## WHAT THE EXERCISE ASKS
From the entries that follow, reproduce exactly and only the lines from the line with "split; [exact Ho|]. split; [exact Hc|]." to the line with "Disclosure.isControlled (Disclosure.useDisclosure h)", endpoints included.

Top of RECORDS SHOWN

(** X5. Teardown cancels the timeouts that the two timer cells name.  When
    every waiting timeout is one of those, the queue is empty after
    unmount, and however much time passes no handler runs and the
    disclosure is not touched again. *)
Theorem unmount_cancels_tracked (s : Tooltip.State) (later : list nat) :
  TooltipView.tracked s ->
  let s' := Tooltip.run (Tooltip.Elapse <$> later) (Tooltip.unmount s) in
  Tooltip.timers (Tooltip.unmount s) = [] /\
  Tooltip.fired s' = Tooltip.fired s /\
  Tooltip.disclosure s' = Tooltip.disclosure s.
Proof.
  intros Ht.
  assert (Hu : Tooltip.timers (Tooltip.unmount s) = [] /\
               Tooltip.fired (Tooltip.unmount s) = Tooltip.fired s /\
               Tooltip.disclosure (Tooltip.unmount s) = Tooltip.disclosure s).
  { unfold TooltipView.tracked in Ht. unfold Tooltip.unmount, Tooltip.clearTimeout.
    destruct (Tooltip.enterTimeout s) as [a|], (Tooltip.exitTimeout s) as [b|];
      simpl; (split; [|auto]).
    - rewrite list_filter_filter. apply filter_none.
      eapply Forall_impl; [exact Ht|]. simpl. intros t [[= ->]|[= ->]]; tauto.
    - apply filter_none.
      eapply Forall_impl; [exact Ht|]. simpl.
      intros t [[= ->]|[=]]; tauto.
    - apply filter_none.
      eapply Forall_impl; [exact Ht|]. simpl.
      intros t [[=]|[= ->]]; tauto.
    - destruct (Tooltip.timers s) as [|t ts]; [reflexivity|].
      inversion Ht as [|? ? [[=]|[=]] _]. }
  destruct Hu as (U1 & U2 & U3). split; [exact U1|].
  rewrite <- U2, <- U3. clear U2 U3.
  generalize dependent (Tooltip.unmount s). clear s Ht.
  induction later as [|ms later IH]; intros s Hs; [auto|].
  unfold Tooltip.run in *. simpl.
  destruct (elapse_idle s ms Hs) as (E1 & E2 & E3).
  destruct (IH _ E1) as (I1 & I2).
  split; [rewrite <- E2; exact I1 | rewrite <- E3; exact I2].
Qed.

Lemma unmount_cancels_tracked_witness :
  let s := Tooltip.run [Tooltip.MouseEnter; Tooltip.Elapse 10]
             (Tooltip.mount (MoreSamples.tooltip 50 300 None)) in
  Tooltip.timers (Tooltip.unmount s) = [] /\
  Tooltip.fired
    (Tooltip.run (Tooltip.Elapse <$> [100; 1000]) (Tooltip.unmount s)) = [].
Proof.
  destruct (unmount_cancels_tracked
              (Tooltip.run [Tooltip.MouseEnter; Tooltip.Elapse 10]
                 (Tooltip.mount (MoreSamples.tooltip 50 300 None)))
              [100; 1000]) as (H1 & H2 & _).
  - repeat constructor.
  - split; [exact H1 | exact H2].
Defined.

(** ** Disclosure: calls in either mode *)

Lemma setIsOpen_called (b : bool) (h : Disclosure.Hook) :
  Disclosure.called (Disclosure.setIsOpen b h) = Disclosure.called h.
Proof.
  unfold Disclosure.setIsOpen.
  apply (commit_cells h (Disclosure.set_isOpenState b h)).
Qed.

(** X6. In either mode a call reaches the host exactly once: [open()]
    invokes [onOpen] when one was supplied and nothing else, [close()]
    does the same with [onClose], and [toggle()] invokes the one that
    fits what the disclosure shows. *)
Theorem calls_invoke_their_callback (h : Disclosure.Hook) :
  Disclosure.called (Disclosure.onOpen h) =
    (Disclosure.called h ++
     option_list (Disclosure.onOpenProp (Disclosure.props h)))%list /\
  Disclosure.called (Disclosure.onClose h) =
    (Disclosure.called h ++
     option_list (Disclosure.onCloseProp (Disclosure.props h)))%list /\
  Disclosure.called (Disclosure.onToggle h) =
    (Disclosure.called h ++
     option_list
       (if Disclosure.isOpen (Disclosure.useDisclosure h)
        then Disclosure.onCloseProp (Disclosure.props h)
        else Disclosure.onOpenProp (Disclosure.props h)))%list.
Proof.
  assert (Ho : Disclosure.called (Disclosure.onOpen h) =
    (Disclosure.called h ++
     option_list (Disclosure.onOpenProp (Disclosure.props h)))%list).
  { unfold Disclosure.onOpen. destruct (negb _);
      rewrite ?setIsOpen_props; destruct (Disclosure.onOpenProp _); simpl;
      rewrite ?setIsOpen_called, ?app_nil_r; reflexivity. }
  assert (Hc : Disclosure.called (Disclosure.onClose h) =
    (Disclosure.called h ++
     option_list (Disclosure.onCloseProp (Disclosure.props h)))%list).
  { unfold Disclosure.onClose. destruct (negb _);
      rewrite ?setIsOpen_props; destruct (Disclosure.onCloseProp _); simpl;
      rewrite ?setIsOpen_called, ?app_nil_r; reflexivity. }
  split; [exact Ho|]. split; [exact Hc|].
  unfold Disclosure.onToggle.
  replace (Disclosure.isOpen (Disclosure.useDisclosure h))
    with (Disclosure.Boolean (Disclosure.shown h)) by reflexivity.
  destruct (Disclosure.Boolean (Disclosure.shown h)); assumption.
Qed.

(** X7. In an uncontrolled disclosure the calls decide what is shown, from
    any state: it is open after [open()], closed after [close()], and
    [toggle()] turns it over, so that two toggles bring it back. *)
Theorem uncontrolled_calls_decide (h : Disclosure.Hook) :
  Disclosure.isControlled (Disclosure.useDisclosure h) = false ->
  Disclosure.isOpen (Disclosure.useDisclosure (Disclosure.onOpen h)) = true /\
  Disclosure.isOpen (Disclosure.useDisclosure (Disclosure.onClose h)) = false /\
  Disclosure.isOpen (Disclosure.useDisclosure (Disclosure.onToggle h)) =
    negb (Disclosure.isOpen (Disclosure.useDisclosure h)) /\
  Disclosure.isOpen
    (Disclosure.useDisclosure (Disclosure.onToggle (Disclosure.onToggle h))) =
    Disclosure.isOpen (Disclosure.useDisclosure h).
Proof.
  intros Hc. assert (Hr : Disclosure.isControlledRef h = false) by exact Hc.
  assert (Ht : forall g, Disclosure.isControlledRef g = false ->
            Disclosure.isOpen (Disclosure.useDisclosure (Disclosure.onToggle g)) =
            negb (Disclosure.isOpen (Disclosure.useDisclosure g))).
  { intros g Hg. unfold Disclosure.onToggle.
    replace (Disclosure.isOpen (Disclosure.useDisclosure g))
      with (Disclosure.Boolean (Disclosure.shown g)) by reflexivity.
    destruct (Disclosure.Boolean (Disclosure.shown g)); simpl;
      [apply uncontrolled_onClose | apply uncontrolled_onOpen]; exact Hg. }
  split; [apply uncontrolled_onOpen; exact Hr|].
  split; [apply uncontrolled_onClose; exact Hr|].
  split; [apply Ht; exact Hr|].
  rewrite Ht, Ht, negb_involutive; [reflexivity|exact Hr|].
  pose proof (step_isControlledRef h Disclosure.CallToggle) as E.
  simpl in E. congruence.
Qed.

Lemma uncontrolled_calls_decide_witness :
  Disclosure.isOpen
    (Disclosure.useDisclosure
       (Disclosure.onToggle (Disclosure.mount Disclosure.empty_config))) = true.
Proof.
  exact (proj1 (proj2 (proj2 (uncontrolled_calls_decide
                                (Disclosure.mount Disclosure.empty_config)
                                eq_refl)))).
Defined.

(** ** Style resolution: what the resolved style holds *)

Lemma lookup_css5 (a b c d e : JSVal) (k : string) :
  Button.css [a; b; c; d; e] !! k =
  first_of [own e k; own d k; own c k; own b k; own a k].
Proof.
  unfold Button.css. cbn [foldl]. rewrite !lookup_spread, lookup_empty.
  destruct (own e k), (own d k), (own c k), (own b k), (own a k); reflexivity.
Qed.

Lemma StyledButton_unfold (p : Button.StyledProps) :
  Button.StyledButton p =
  (variant ← Button.variantStyle p;
   mret (Button.css [VObj Button.baseStyle; VObj Button.disabledStyle;
                     VObj (Button.focusStyle p); VObj (Button.sizeStyle p);
                     variant])).
Proof. unfold Button.StyledButton. rewrite !run_bind_ret. reflexivity. Qed.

Bottom of RECORDS SHOWN

## SOLVED EXERCISE
  split; [exact Ho|]. split; [exact Hc|].
  unfold Disclosure.onToggle.
  replace (Disclosure.isOpen (Disclosure.useDisclosure h))
    with (Disclosure.Boolean (Disclosure.shown h)) by reflexivity.
  destruct (Disclosure.Boolean (Disclosure.shown h)); assumption.
Qed.

(** X7. In an uncontrolled disclosure the calls decide what is shown, from
    any state: it is open after [open()], closed after [close()], and
    [toggle()] turns it over, so that two toggles bring it back. *)
Theorem uncontrolled_calls_decide (h : Disclosure.Hook) :
  Disclosure.isControlled (Disclosure.useDisclosure h) = false ->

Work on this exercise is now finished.